◆ Requirement: In the entries that follow, the first line to write out is the one containing "Lemma wait_loop_late budget", and the last is the one containing "destruct (IH (set_clock". Reproduce that stretch exactly, with nothing before or after it.

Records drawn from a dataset

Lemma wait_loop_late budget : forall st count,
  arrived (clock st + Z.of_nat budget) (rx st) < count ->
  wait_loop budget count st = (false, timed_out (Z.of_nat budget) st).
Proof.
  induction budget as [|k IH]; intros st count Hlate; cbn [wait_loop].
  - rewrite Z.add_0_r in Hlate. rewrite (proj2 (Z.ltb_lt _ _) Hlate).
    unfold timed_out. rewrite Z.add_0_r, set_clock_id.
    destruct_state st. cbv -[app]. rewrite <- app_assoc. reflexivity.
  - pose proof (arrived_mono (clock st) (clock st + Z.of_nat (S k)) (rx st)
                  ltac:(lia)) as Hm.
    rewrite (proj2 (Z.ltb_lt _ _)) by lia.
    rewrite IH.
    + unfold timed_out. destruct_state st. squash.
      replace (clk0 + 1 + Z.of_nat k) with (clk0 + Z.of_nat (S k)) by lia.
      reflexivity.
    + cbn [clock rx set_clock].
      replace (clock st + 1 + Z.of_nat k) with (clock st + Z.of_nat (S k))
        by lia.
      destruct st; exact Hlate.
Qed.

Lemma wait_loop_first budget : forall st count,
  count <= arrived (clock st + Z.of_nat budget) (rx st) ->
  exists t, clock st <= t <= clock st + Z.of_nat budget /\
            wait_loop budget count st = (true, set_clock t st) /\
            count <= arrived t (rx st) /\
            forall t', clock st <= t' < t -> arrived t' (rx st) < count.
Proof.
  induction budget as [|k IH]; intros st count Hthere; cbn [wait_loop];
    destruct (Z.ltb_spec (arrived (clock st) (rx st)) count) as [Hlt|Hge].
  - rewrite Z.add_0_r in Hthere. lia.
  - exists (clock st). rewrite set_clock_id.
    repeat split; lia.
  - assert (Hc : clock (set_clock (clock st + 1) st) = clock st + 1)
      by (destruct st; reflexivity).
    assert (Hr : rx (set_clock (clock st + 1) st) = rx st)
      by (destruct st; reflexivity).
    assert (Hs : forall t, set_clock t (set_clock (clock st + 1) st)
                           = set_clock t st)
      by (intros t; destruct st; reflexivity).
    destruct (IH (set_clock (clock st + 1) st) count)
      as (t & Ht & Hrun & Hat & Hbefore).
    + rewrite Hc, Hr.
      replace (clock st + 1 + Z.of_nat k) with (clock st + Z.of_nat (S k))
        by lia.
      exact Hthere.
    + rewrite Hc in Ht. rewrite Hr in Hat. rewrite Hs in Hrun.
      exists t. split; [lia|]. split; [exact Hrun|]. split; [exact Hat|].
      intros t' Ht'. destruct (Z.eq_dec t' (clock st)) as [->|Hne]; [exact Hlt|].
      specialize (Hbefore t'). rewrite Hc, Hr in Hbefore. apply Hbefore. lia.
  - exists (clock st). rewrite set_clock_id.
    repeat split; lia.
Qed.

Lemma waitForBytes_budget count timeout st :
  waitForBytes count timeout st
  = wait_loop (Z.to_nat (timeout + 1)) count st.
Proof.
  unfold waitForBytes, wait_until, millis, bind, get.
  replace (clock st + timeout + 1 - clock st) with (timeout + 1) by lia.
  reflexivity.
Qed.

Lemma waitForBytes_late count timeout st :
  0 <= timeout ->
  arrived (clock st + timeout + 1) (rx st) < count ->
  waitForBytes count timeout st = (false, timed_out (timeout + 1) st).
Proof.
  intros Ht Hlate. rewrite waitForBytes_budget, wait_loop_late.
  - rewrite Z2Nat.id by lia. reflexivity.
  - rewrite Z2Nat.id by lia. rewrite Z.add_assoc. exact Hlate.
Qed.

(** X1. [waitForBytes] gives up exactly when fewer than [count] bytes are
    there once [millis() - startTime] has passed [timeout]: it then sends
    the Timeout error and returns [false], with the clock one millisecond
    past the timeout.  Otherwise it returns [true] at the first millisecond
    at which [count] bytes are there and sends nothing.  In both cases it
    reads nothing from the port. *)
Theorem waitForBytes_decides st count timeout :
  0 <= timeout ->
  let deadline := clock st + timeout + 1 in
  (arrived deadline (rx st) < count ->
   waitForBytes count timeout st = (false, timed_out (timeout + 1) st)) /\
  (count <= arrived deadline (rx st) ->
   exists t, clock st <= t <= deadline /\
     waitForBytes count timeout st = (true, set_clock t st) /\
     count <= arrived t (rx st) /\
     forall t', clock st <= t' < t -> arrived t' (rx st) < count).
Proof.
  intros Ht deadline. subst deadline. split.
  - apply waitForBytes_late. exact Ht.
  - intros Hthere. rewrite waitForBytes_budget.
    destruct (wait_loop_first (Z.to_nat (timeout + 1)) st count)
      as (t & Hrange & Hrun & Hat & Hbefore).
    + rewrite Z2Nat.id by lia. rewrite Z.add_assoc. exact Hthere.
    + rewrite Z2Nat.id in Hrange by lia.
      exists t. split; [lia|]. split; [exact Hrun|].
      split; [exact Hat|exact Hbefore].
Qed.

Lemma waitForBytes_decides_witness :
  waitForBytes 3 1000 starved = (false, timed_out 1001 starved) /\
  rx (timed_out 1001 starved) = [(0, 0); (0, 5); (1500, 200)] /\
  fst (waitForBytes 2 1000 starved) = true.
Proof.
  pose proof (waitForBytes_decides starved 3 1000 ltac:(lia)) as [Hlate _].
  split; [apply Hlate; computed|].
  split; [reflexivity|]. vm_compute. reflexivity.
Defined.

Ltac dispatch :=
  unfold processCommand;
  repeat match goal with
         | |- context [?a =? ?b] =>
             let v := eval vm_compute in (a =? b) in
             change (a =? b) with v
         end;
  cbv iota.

* * *

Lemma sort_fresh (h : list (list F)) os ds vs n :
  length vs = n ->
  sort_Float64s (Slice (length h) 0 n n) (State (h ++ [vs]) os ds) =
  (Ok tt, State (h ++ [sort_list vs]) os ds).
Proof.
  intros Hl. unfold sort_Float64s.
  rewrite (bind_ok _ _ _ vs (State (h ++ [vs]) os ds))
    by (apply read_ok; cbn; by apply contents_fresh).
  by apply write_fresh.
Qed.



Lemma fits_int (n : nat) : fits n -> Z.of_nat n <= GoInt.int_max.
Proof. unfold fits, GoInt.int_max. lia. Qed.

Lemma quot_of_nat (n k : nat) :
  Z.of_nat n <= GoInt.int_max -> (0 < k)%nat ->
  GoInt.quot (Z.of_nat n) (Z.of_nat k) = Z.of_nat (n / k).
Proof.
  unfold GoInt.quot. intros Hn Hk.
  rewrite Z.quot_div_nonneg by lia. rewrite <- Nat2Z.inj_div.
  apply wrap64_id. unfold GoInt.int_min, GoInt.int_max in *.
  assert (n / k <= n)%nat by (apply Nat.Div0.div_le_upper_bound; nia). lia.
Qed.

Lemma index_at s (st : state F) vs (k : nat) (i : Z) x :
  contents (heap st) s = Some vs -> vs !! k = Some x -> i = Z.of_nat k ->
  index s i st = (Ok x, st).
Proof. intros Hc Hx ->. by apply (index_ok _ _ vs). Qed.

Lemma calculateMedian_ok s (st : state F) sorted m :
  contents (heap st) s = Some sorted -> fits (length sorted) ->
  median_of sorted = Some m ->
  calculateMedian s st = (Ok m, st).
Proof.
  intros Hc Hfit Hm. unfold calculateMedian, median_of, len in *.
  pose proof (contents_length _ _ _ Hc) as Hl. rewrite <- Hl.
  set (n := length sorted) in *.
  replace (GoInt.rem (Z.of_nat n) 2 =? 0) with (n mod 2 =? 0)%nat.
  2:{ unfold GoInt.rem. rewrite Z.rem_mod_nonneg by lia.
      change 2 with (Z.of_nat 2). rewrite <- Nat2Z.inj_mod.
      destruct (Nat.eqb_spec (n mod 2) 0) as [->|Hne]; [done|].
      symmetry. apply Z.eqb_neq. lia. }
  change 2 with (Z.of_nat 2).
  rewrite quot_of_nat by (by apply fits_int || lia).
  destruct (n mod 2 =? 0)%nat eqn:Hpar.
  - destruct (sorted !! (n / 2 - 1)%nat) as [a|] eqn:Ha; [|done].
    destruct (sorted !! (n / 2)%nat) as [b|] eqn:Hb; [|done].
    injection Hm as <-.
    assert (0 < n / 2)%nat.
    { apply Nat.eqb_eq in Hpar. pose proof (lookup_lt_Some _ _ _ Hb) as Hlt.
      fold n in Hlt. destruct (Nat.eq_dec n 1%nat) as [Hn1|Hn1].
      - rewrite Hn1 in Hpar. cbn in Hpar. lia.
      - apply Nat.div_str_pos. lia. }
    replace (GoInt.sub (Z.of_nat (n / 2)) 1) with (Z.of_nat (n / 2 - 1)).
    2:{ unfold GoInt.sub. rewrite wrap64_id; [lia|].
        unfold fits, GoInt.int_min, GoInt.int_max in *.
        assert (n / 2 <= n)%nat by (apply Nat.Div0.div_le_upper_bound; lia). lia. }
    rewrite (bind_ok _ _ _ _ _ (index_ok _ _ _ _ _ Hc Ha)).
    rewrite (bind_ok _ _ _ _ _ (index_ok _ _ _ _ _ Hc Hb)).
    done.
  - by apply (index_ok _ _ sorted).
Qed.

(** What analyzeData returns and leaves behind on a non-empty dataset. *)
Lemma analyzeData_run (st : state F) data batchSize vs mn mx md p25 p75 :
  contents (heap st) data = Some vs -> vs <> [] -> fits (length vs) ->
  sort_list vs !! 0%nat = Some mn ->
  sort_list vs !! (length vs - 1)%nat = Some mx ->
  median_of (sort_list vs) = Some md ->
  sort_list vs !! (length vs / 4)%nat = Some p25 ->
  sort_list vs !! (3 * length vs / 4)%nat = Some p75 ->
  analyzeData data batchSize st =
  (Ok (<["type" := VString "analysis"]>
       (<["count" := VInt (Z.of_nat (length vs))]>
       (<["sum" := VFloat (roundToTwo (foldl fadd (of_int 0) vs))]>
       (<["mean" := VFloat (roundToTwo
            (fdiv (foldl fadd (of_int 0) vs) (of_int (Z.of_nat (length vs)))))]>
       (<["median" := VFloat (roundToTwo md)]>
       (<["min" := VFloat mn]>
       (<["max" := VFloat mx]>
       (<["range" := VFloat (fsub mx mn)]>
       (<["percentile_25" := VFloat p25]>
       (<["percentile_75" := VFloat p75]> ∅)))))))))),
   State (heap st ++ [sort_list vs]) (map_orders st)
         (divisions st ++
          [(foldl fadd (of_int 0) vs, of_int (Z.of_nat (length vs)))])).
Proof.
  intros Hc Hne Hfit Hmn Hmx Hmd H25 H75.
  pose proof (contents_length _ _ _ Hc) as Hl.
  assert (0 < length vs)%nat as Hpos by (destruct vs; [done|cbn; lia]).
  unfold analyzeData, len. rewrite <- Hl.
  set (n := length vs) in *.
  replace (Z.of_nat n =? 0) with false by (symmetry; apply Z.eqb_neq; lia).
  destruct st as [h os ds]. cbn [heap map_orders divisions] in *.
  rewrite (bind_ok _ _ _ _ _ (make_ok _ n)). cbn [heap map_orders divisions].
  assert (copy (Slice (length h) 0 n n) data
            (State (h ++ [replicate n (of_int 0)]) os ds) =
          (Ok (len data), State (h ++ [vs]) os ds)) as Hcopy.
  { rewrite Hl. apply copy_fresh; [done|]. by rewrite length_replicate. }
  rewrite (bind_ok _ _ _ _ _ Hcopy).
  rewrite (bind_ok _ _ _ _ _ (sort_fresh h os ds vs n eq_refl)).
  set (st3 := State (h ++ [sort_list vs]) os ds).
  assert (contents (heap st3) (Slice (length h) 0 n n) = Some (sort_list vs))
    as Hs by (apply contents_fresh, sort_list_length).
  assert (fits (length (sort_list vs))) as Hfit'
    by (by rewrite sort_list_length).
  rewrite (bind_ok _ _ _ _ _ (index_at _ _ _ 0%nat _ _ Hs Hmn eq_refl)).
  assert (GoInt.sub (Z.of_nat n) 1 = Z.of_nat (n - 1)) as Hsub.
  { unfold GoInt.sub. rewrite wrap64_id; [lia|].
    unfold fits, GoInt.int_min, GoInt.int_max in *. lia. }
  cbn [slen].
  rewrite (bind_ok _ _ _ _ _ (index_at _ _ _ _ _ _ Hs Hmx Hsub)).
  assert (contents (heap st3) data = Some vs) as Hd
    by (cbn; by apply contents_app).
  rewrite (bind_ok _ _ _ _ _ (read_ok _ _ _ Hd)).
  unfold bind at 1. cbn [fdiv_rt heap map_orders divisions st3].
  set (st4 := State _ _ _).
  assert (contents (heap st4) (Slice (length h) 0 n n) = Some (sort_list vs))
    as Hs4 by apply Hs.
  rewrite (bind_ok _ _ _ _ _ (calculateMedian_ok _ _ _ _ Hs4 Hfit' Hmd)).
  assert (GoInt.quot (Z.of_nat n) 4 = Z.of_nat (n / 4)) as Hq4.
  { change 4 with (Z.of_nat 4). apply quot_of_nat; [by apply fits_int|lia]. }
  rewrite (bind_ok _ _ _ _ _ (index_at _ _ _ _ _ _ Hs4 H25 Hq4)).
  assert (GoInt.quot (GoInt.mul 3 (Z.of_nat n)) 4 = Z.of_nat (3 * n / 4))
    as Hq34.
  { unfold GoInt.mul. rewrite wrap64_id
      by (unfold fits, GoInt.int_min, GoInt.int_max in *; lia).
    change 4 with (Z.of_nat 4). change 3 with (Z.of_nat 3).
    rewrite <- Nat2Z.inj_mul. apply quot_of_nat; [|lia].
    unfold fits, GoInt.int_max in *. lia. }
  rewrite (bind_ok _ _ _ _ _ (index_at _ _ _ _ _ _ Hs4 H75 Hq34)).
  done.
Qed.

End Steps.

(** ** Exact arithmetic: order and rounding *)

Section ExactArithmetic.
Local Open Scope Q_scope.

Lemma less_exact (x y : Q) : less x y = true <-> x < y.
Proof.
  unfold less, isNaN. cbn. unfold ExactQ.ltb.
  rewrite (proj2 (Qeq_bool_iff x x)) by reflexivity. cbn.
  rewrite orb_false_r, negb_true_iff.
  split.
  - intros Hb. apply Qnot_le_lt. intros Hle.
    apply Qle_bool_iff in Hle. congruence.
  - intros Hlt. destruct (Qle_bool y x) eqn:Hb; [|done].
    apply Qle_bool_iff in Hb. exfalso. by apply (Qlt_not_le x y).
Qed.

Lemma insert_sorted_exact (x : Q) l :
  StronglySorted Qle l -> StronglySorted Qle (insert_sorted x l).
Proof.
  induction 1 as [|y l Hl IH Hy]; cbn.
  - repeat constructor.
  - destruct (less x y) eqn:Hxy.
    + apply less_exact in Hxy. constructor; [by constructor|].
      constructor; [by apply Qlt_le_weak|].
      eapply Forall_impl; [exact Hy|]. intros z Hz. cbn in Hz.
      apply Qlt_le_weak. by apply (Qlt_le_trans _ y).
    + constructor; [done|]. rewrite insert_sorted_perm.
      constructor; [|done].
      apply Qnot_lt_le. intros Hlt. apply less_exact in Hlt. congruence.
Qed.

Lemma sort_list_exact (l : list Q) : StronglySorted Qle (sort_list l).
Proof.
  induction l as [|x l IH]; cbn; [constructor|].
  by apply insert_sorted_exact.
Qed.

◆ Answer to this task:
Lemma wait_loop_late budget : forall st count,
  arrived (clock st + Z.of_nat budget) (rx st) < count ->
  wait_loop budget count st = (false, timed_out (Z.of_nat budget) st).
Proof.
  induction budget as [|k IH]; intros st count Hlate; cbn [wait_loop].
  - rewrite Z.add_0_r in Hlate. rewrite (proj2 (Z.ltb_lt _ _) Hlate).
    unfold timed_out. rewrite Z.add_0_r, set_clock_id.
    destruct_state st. cbv -[app]. rewrite <- app_assoc. reflexivity.
  - pose proof (arrived_mono (clock st) (clock st + Z.of_nat (S k)) (rx st)
                  ltac:(lia)) as Hm.
    rewrite (proj2 (Z.ltb_lt _ _)) by lia.
    rewrite IH.
    + unfold timed_out. destruct_state st. squash.
      replace (clk0 + 1 + Z.of_nat k) with (clk0 + Z.of_nat (S k)) by lia.
      reflexivity.
    + cbn [clock rx set_clock].
      replace (clock st + 1 + Z.of_nat k) with (clock st + Z.of_nat (S k))
        by lia.
      destruct st; exact Hlate.
Qed.

Lemma wait_loop_first budget : forall st count,
  count <= arrived (clock st + Z.of_nat budget) (rx st) ->
  exists t, clock st <= t <= clock st + Z.of_nat budget /\
            wait_loop budget count st = (true, set_clock t st) /\
            count <= arrived t (rx st) /\
            forall t', clock st <= t' < t -> arrived t' (rx st) < count.
Proof.
  induction budget as [|k IH]; intros st count Hthere; cbn [wait_loop];
    destruct (Z.ltb_spec (arrived (clock st) (rx st)) count) as [Hlt|Hge].
  - rewrite Z.add_0_r in Hthere. lia.
  - exists (clock st). rewrite set_clock_id.
    repeat split; lia.
  - assert (Hc : clock (set_clock (clock st + 1) st) = clock st + 1)
      by (destruct st; reflexivity).
    assert (Hr : rx (set_clock (clock st + 1) st) = rx st)
      by (destruct st; reflexivity).
    assert (Hs : forall t, set_clock t (set_clock (clock st + 1) st)
                           = set_clock t st)
      by (intros t; destruct st; reflexivity).
    destruct (IH (set_clock (clock st + 1) st) count)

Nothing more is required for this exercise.